* _YOUR TASK_: Comb the records below for the string "which" and copy each line where it turns up.

Saved entries

(* ===== verification/ProgramLive.v ===== *)
(** * The program can always catch up

    From every reachable state in which nothing has ended and no monitor has fallen too
    far behind, the tasks can be run so that every alert called for so far is posted:
    the channels do not block, and no interleaving leads to a state where an alert can
    no longer be delivered. *)

From stdpp Require Import relations.
From S2P Require Import Prelude Duration Errors Headers TreeRoute Follower FollowerSpec.
From S2P Require Import EventTypes Alerts StallReorg P2p Slots SlotsSpec Events System.
From S2P Require Import MdFormat MdFormatProps Slack Main Channel Monitors Program ProgramSpec.
From S2P Require Import Scenario SlotsProps Schedule ProgramToy ProgramProps.

Local Open Scope nat_scope.

Section Live.
Context `{!ErrorPayloads} `{!Joins} `{!Substrate} `{!Formats} {tree : TreeRouteApi}.
Context `{!Libp2p} {B : BoundedVec SlotDetails window} {channels : BroadcastApi}.
Context `{!EventsApi} `{!EventDecoders} `{!Ss58}.
Context {W : Type} {node : NodeApi W} {V : Type} {events_node : EventsNode V}.
Context {U : Type} {slack : SlackApi U} {X : Type} {http : Http X}.
Context {laws : BroadcastLaws channels}.
Context (st : Settings) (fuel : nat).
Abbreviation P := (@Program _ _ _ B W V U X).
Implicit Types p : P.
Abbreviation reachable := (reachable st fuel).

Lemma chain_steps p out t :
  pr_end p = None →
  task_steps (m:=chain_monitor (st_stall st)) (broadcast_blocks p) (pr_chain p) out t →
  reachable p (set_chain t out p).
Proof.
  intros He Hs. remember (pr_chain p) as t0 eqn:Ht. remember (broadcast_blocks p) as vs eqn:Hvs.
  revert p He Ht Hvs. induction Hs as [t|t out t1 outs t2 Hstep _ IH]; intros p He -> ->.
  - assert (set_chain (pr_chain p) [] p = p) as ->; [|apply rtc_refl].
    unfold set_chain. rewrite app_nil_r. by destruct p.
  - eapply rtc_l; [by apply step_chain|].
    assert (set_chain t2 (out ++ outs) p = set_chain t2 outs (set_chain t1 out p)) as ->.
    { unfold set_chain. cbn. by rewrite app_assoc. }
    by apply IH.
Qed.

Lemma slots_steps p out t :
  pr_end p = None →
  task_steps (m:=slot_monitor (st_slots st)) (forwarded_slots p) (pr_slots p) out t →
  reachable p (set_slots t out p).
Proof.
  intros He Hs. remember (pr_slots p) as t0 eqn:Ht. remember (forwarded_slots p) as vs eqn:Hvs.
  revert p He Ht Hvs. induction Hs as [t|t out t1 outs t2 Hstep _ IH]; intros p He -> ->.
  - assert (set_slots (pr_slots p) [] p = p) as ->; [|apply rtc_refl].
    unfold set_slots. rewrite app_nil_r. by destruct p.
  - eapply rtc_l; [by apply step_slots|].
    assert (set_slots t2 (out ++ outs) p = set_slots t2 outs (set_slots t1 out p)) as ->.
    { unfold set_slots. cbn. by rewrite app_assoc. }
    by apply IH.
Qed.

(** The Slack task posts what is left of the queue. *)
Lemma slack_catches_up p :
  pr_end p = None → sl_end (pr_slack p) = None → sl_open (pr_slack p) = true →
  sl_received (pr_slack p) ≤ length (pr_queue p) →
  Forall (λ a, ∃ text, formats (st_format st) a text) (pr_queue p) →
  ∃ sl, reachable p (set_slack sl p) ∧ sl_end sl = None ∧
    sl_received sl = length (pr_queue p).
Proof.
  remember (length (pr_queue p) - sl_received (pr_slack p)) as k eqn:Hk. revert p Hk.
  induction k as [|k IH]; intros p Hk He Hse Hso Hle Hall.
  { exists (pr_slack p). split; [|split; [done|lia]].
    assert (set_slack (pr_slack p) p = p) as ->; [by destruct p|apply rtc_refl]. }
  destruct (lookup_lt_is_Some_2 (pr_queue p) (sl_received (pr_slack p))) as [a Ha]; [lia|].
  pose proof (proj1 (Forall_lookup _ _) Hall _ _ Ha) as [text Htext].
  set (sl1 := slack_receives (st_alerter st) (st_format st) a (pr_slack p)).
  assert (sl_end sl1 = None ∧ sl_open sl1 = true ∧
    sl_received sl1 = S (sl_received (pr_slack p))) as (He1 & Ho1 & Hr1).
  { subst sl1. unfold slack_receives, slack_turn, mbind, M_bind, lift.
    unfold formats in Htext. rewrite Htext.
    destruct (chat_post_message (request_for (st_alerter st) text)
      (slack_world (sl_poster (pr_slack p)))) as [r w] eqn:Hpost.
    by rewrite (post_run _ _ _ _ Hpost). }
  destruct (IH (set_slack sl1 p)) as (sl & Hreach & Hsl); cbn; [rewrite Hr1; lia|done..| |done|].
  { rewrite Hr1. lia. }
  exists sl. split; [|done]. eapply rtc_l; [|exact Hreach].
  apply step_slack; [done|]. by apply slack_step_receives.
Qed.

Lemma not_events_format a :
  sender a ≠ EventsMonitor → ∃ text, formats (st_format st) a text.
Proof. intros Ha. apply format_alert_not_transfer. by intros t ->. Qed.

Lemma monitor_alerts_format out k :
  k ≠ EventsMonitor → Forall (λ a, sender a = k) out →
  Forall (λ a, ∃ text, formats (st_format st) a text) out.
Proof.
  intros Hk Hout. eapply Forall_impl; [exact Hout|]. intros a Ha.
  apply not_events_format. by rewrite Ha.
Qed.

Context (w : W) (v : V) (u : U) (x : X) (now : Instant).
Context (in_tree : Header → Prop) `{!BlockTree in_tree} `{!TreeRouteLaws tree}.
Context `{!HonestNode in_tree node} `{!BoundedVecLaws B}.
Context (Hthreshold : (non_block_import_threshold (st_stall st) <= Duration.MAX)%N).

Lemma chain_catches_up p :
  reached st fuel w v u x now p → pr_end p = None → tk_end (pr_chain p) = None →
  length (broadcast_blocks p) ≤ tk_receiver (pr_chain p) + channel_size →
  ∃ out t, reachable p (set_chain t out p) ∧ tk_end t = None ∧
    drained (m:=chain_monitor (st_stall st)) t ∧
    tk_receiver t = length (broadcast_blocks p) ∧ Forall (λ a, sender a = ChainMonitor) out.
Proof.
  intros Hp He Hte Hlag.
  destruct (chain_task st fuel w v u x now in_tree Hthreshold p Hp) as (hist & Hh & Hs & Hend).
  rewrite Hte in Hend. pose proof (ok_chain_queue _ _ (reached_queue _ _ _ _ _ _ _ p Hp)) as Hq.
  destruct (task_catch_up (m:=chain_monitor (st_stall st))
    (λ s, ∃ past, s = watch_state (st_stall st) past) (broadcast_blocks p) (pr_chain p))
    as (out & t & Hsteps & Hd & Het & Hr & _).
  - intros b s Hb (past & ->). exists (watch_state (st_stall st) (Blocks b :: past)).
    split; [|by eexists]. apply (watch_turn_state (st_stall st) past (Blocks b)); [done|].
    pose proof (ok_listener _ _ _ _ (reached_blocks _ _ _ _ _ _ _ in_tree p Hp)) as [_ Hg].
    rewrite Forall_forall in Hg. destruct (Hg b Hb) as (tip & tip' & Hu).
    by eapply update_blocks_ne.
  - done.
  - apply Hq.
  - by eexists.
  - rewrite Hend. by apply prefix_length.
  - pose proof (retained_size (BroadcastLaws:=laws)). lia.
  - exists out, t. split_and!; [by apply chain_steps|done..|].
    by destruct (task_steps_queue _ _ _ _ _ Hq Hsteps).
Qed.

Lemma slots_catch_up p :
  reached st fuel w v u x now p → pr_end p = None → tk_end (pr_slots p) = None →
  Forall (λ i, slot_in_range (Slot_ i)) (forwarded_slots p) →
  length (forwarded_slots p) ≤ tk_receiver (pr_slots p) + channel_size →
  ∃ out t, reachable p (set_slots t out p) ∧ tk_end t = None ∧
    drained (m:=slot_monitor (st_slots st)) t ∧
    tk_receiver t = length (forwarded_slots p) ∧ Forall (λ a, sender a = SlotsMonitor) out.
Proof.
  intros Hp He Hte Hin Hlag.
  destruct (slots_task st fuel w v u x now p Hp Hin) as (hist & Hh & Hs & Hend).
  rewrite Hte in Hend. pose proof (ok_slots_queue _ _ (reached_queue _ _ _ _ _ _ _ p Hp)) as Hq.
  destruct (task_catch_up (m:=slot_monitor (st_slots st))
    (λ s, ∃ past, Forall slot_in_range past ∧ slot_state (st_slots st) now past s)
    (forwarded_slots p) (pr_slots p)) as (out & t & Hsteps & Hd & Het & Hr & _).
  - intros i s Hi (past & Hpast & Hst). rewrite Forall_forall in Hin.
    destruct (on_slot_state (st_slots st) now past i s) as (s' & Hrun & Hs'); auto.
    exists s'. split; [done|]. exists (Slot_ i :: past). split; [|done]. constructor; auto.
  - done.
  - apply Hq.
  - eexists. split; [|exact Hs]. apply Forall_rev. by eapply seen_in_range.
  - rewrite Hend. by apply prefix_length.
  - pose proof (retained_size (BroadcastLaws:=laws)). lia.
  - exists out, t. split_and!; [by apply slots_steps|done..|].
    by destruct (task_steps_queue _ _ _ _ _ Hq Hsteps).
Qed.
(** C3. Every deep reorg and every timekeeper alert can still be posted.  Take a node that is
    honest, a configured threshold that is a [Duration], and a reachable state in which:
    - the program has not ended, and neither have the chain monitor, the slot monitor and
      the Slack task;
    - Slack's session is open, that is, [auth_test] has succeeded;
    - neither monitor is more than the 100 values of its channel behind;
    - the slots heard so far are in range; and
    - every alert already in the queue can be formatted (a transfer alert of a token with
      39 decimals cannot, C34).
    Then there is a way to go on, without anything new coming in, to a state in which both
    monitors have received all that was sent to them and a request was made to Slack for
    every alert in the queue; the reorgs posted are then those of all the broadcasts and
    the timekeeper alerts all those the slot monitor called for. *)
Theorem alerts_can_be_posted p :
  reached st fuel w v u x now p → pr_end p = None →
  tk_end (pr_chain p) = None → tk_end (pr_slots p) = None →
  sl_end (pr_slack p) = None → sl_open (pr_slack p) = true →
  length (broadcast_blocks p) ≤ tk_receiver (pr_chain p) + channel_size →
  length (forwarded_slots p) ≤ tk_receiver (pr_slots p) + channel_size →
  Forall (λ i, slot_in_range (Slot_ i)) (forwarded_slots p) →
  Forall (λ a, ∃ text, formats (st_format st) a text) (pr_queue p) →
  ∃ p', reachable p p' ∧ pr_follower p' = pr_follower p ∧ pr_network p' = pr_network p ∧
    chain_caught_up st p' ∧ tk_receiver (pr_slots p') = length (forwarded_slots p) ∧
    omap reorg_of (posted_alerts p') = omap (deep_reorg (st_stall st)) (broadcast_blocks p) ∧
    filter (λ a, sender a = SlotsMonitor) (posted_alerts p') = slot_sent (tk_state (pr_slots p')).
Proof.
  intros Hp He Htc Hts Hse Hso Hlc Hls Hin Hfmt.
  destruct (chain_catches_up p) as (out & t & Hr1 & Het & Hdt & Hrt & Hout); [done..|].
  set (p1 := set_chain t out p) in *.
  assert (reached st fuel w v u x now p1) as Hp1 by (by eapply reachable_trans).
  destruct (slots_catch_up p1) as (out2 & t2 & Hr2 & Het2 & Hdt2 & Hrt2 & Hout2); [done..|].
  set (p2 := set_slots t2 out2 p1) in *.
  assert (reached st fuel w v u x now p2) as Hp2 by (by eapply reachable_trans).
  destruct (ok_slack _ _ (reached_queue _ _ _ _ _ _ _ p2 Hp2)) as [(texts & Hpo & Hall) Hrec].
  destruct (slack_catches_up p2) as (sl & Hr3 & Hsle & Hslr); [done..| | |].
  { rewrite Hrec by done. rewrite Hpo, length_fmap, <-(Forall2_length _ _ _ Hall).
    rewrite length_take. lia. }
  { cbn. apply Forall_app. split; [apply Forall_app; split; [done|]|];
      [by apply (monitor_alerts_format _ ChainMonitor)|by apply (monitor_alerts_format _ SlotsMonitor)]. }
  set (p3 := set_slack sl p2) in *.
  assert (reached st fuel w v u x now p3) as Hp3 by (by eapply reachable_trans).
  assert (posted_all p3) as Hpa by done.
  exists p3. split; [eauto using reachable_trans|].
  assert (chain_caught_up st p3) as Hc by done.
  split_and!; [done..| |].
  - by apply (posted_reorgs st fuel w v u x now in_tree Hthreshold p3 Hp3).
  - apply (posted_of_task p3 _ (ok_slots_queue _ _ (reached_queue _ _ _ _ _ _ _ p3 Hp3)));
      [by apply (posted_all_alerts st fuel w v u x now)|done].
Qed.
End Live.

(** ** Witness: halfway through the schedule of [ProgramToy] the reorg was broadcast, and
    neither handed over nor posted. *)
Import Toy.

Lemma alerts_can_be_posted_witness :
  length (posted_alerts halfway) = 0 ∧
  ∃ p', reachable settings 10 halfway p' ∧
    omap reorg_of (posted_alerts p') = [SystemToy.reorg].
Proof.
  split; [vm_compute; reflexivity|].
  destruct (alerts_can_be_posted settings 10 0 tt 0 tt 0%N toy_tree
    ltac:(vm_compute; discriminate) halfway) as (p' & Hp' & _ & _ & _ & _ & Hr & _).
  - apply state_after_reached. vm_compute. by eexists.
  - vm_compute. reflexivity.
  - vm_compute. reflexivity.
  - vm_compute. reflexivity.
  - vm_compute. reflexivity.
  - vm_compute. reflexivity.
  - vm_compute. lia.
  - vm_compute. lia.
  - assert (forwarded_slots halfway = [SlotsToy.info 7 1; SlotsToy.info 8 9]) as ->
      by (vm_compute; reflexivity).
    repeat constructor; vm_compute; discriminate.
  - assert (pr_queue halfway = [AlertEvent EvSudo]) as -> by (vm_compute; reflexivity).
    constructor; [|constructor]. by eexists.
  - exists p'. split; [exact Hp'|]. rewrite Hr. vm_compute. reflexivity.
Defined.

* _SOLUTION TO THE PROBLEM_:
    From every reachable state in which nothing has ended and no monitor has fallen too
    honest, a configured threshold that is a [Duration], and a reachable state in which:
    Then there is a way to go on, without anything new coming in, to a state in which both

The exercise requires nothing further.